(** [save_reg] *)
Lemma runs_save_reg st ex pend i h :
  jwf (js st) -> rmwf (register_map st) -> register_map st !! i = Some h -> vm_reg_idx h ∉ ex ->
  runs st (save_reg (Z.of_nat i)) (fun _ st' =>
    op base ext E st st' (upd (reg_idx h) (set_dirty_flag false) (register_map st))
      (st_rel ex pend (register_map st))
      (st_rel ex pend (upd (reg_idx h) (set_dirty_flag false) (register_map st)))).
Proof using Y HS.
  intros W Hrm Hi Hex. pose proof (list_elem_of_lookup_2 _ _ _ Hi) as Hh.
  assert ((i < 10)%nat) by (rewrite <- (rm_length _ Hrm); by eapply lookup_lt_Some).
  unfold save_reg. apply runs_bind, runs_assert; [unfold n_host_regs; lia|].
  apply runs_bind, runs_jget. cbn beta.
  replace (slot_of (Z.of_nat i) st) with h.
  2: { unfold slot_of. by rewrite Nat2Z.id, nth_lookup, Hi. }
  destruct (dirty h) eqn:Hd; cbn [negb].
  2: { apply runs_ret. rewrite upd_undirty_clean by done. by apply op_refl. }
  assert (is_reg (vm_reg_idx h)) as Hv.
  { destruct (rm_range _ Hrm h Hh) as [Ev|]; [|done].
    rewrite (rm_clean _ Hrm h Hh Ev) in Hd. done. }
  destruct (Z.eqb_spec (vm_reg_idx h) 0) as [E0|E0].
  { eapply runs_weaken; [apply runs_update_slot; [done|by apply rm_nodup|done]|]. cbn. intros _ st' ->.
    apply op_map; [done|]. intros x (Hx & Hp & HK). split; [|done]. apply relx_undirty; [done..|].
    intros h' Hh' Er _. rewrite (rm_unique _ Hrm h' h Hh' Hh Er).
    apply (rx_mem _ _ _ _ _ _ Hx); [done..|by left]. }
  destruct (host_regs_xreg (reg_idx h)) as (Hx & _); [eapply host_reg_range; [apply Hrm|done]|].
  apply runs_bind. eapply runs_weaken.
  - eapply (runs_emits base ext E st _ (Store X32 (reg_idx h) RDI (offsetof_X + 4 * vm_reg_idx h)) _
      (st_rel ex pend (register_map st))
      (st_rel ex pend (upd (reg_idx h) (set_dirty_flag false) (register_map st)))).
    + apply (emits_Store st (register_map st) W eq_refl S32); [done|done|done|].
      apply not_true_is_false. intros [h' [Hh' [E1 E2]%andb_prop]]%existsb_exists.
      apply list_elem_of_In in Hh'. apply Z.eqb_eq in E1, E2.
      rewrite (rm_unique _ Hrm h' h Hh' Hh E1) in E2. done.
    + split; [done|]. split; [apply base_rdi|]. unfold is_s32, is_reg, offsetof_X in *. lia.
    + intros x n Hx'. destruct (exec_save _ _ _ _ n h Hrm Hx' Hh Hv Hex) as (z & Ez & Hz).
      exists z. split; [exact Ez|]. intros k. destruct Hz as [Hz1 Hz2].
      split; [by apply (relx_rip y fr)|exact Hz2].
  - intros [] st1 O1. cbn beta.
    replace (offsetof_X + 4 * vm_reg_idx h =? 0) with false in O1
      by (unfold offsetof_X, is_reg in *; lia).
    rewrite set_dirty_upd in O1 by (by apply rm_nodup).
    assert (register_map st1 !! i = Some (set_dirty_flag false h)) as Hi1.
    { rewrite (op_rm _ _ _ _ _ _ _ _ O1). unfold upd. rewrite list_lookup_fmap, Hi. cbn.
      by rewrite Z.eqb_refl. }
    assert (rmwf (register_map st1)) as Hrm1 by (rewrite (op_rm _ _ _ _ _ _ _ _ O1); by apply rmwf_undirty).
    eapply runs_weaken; [apply runs_update_slot; [done|by apply rm_nodup|done]|]. cbn. intros _ st' ->.
    eapply op_trans; [done|exact O1|]. rewrite (op_rm _ _ _ _ _ _ _ _ O1), upd_upd by done.
    apply op_map; [apply O1|]. auto.
Qed.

■ Instructions to follow: Extract from the records above the lines from the one containing "assert (is_reg (vm_reg_idx h)) as Hv." to the one containing "apply runs_bind. eapply runs_weaken.", both lines included, exactly as they appear and with nothing else.

■ Solution for this problem:
  assert (is_reg (vm_reg_idx h)) as Hv.
  { destruct (rm_range _ Hrm h Hh) as [Ev|]; [|done].
    rewrite (rm_clean _ Hrm h Hh Ev) in Hd. done. }
  destruct (Z.eqb_spec (vm_reg_idx h) 0) as [E0|E0].
  { eapply runs_weaken; [apply runs_update_slot; [done|by apply rm_nodup|done]|]. cbn. intros _ st' ->.
    apply op_map; [done|]. intros x (Hx & Hp & HK). split; [|done]. apply relx_undirty; [done..|].
    intros h' Hh' Er _. rewrite (rm_unique _ Hrm h' h Hh' Hh Er).
    apply (rx_mem _ _ _ _ _ _ Hx); [done..|by left]. }
  destruct (host_regs_xreg (reg_idx h)) as (Hx & _); [eapply host_reg_range; [apply Hrm|done]|].
  apply runs_bind. eapply runs_weaken.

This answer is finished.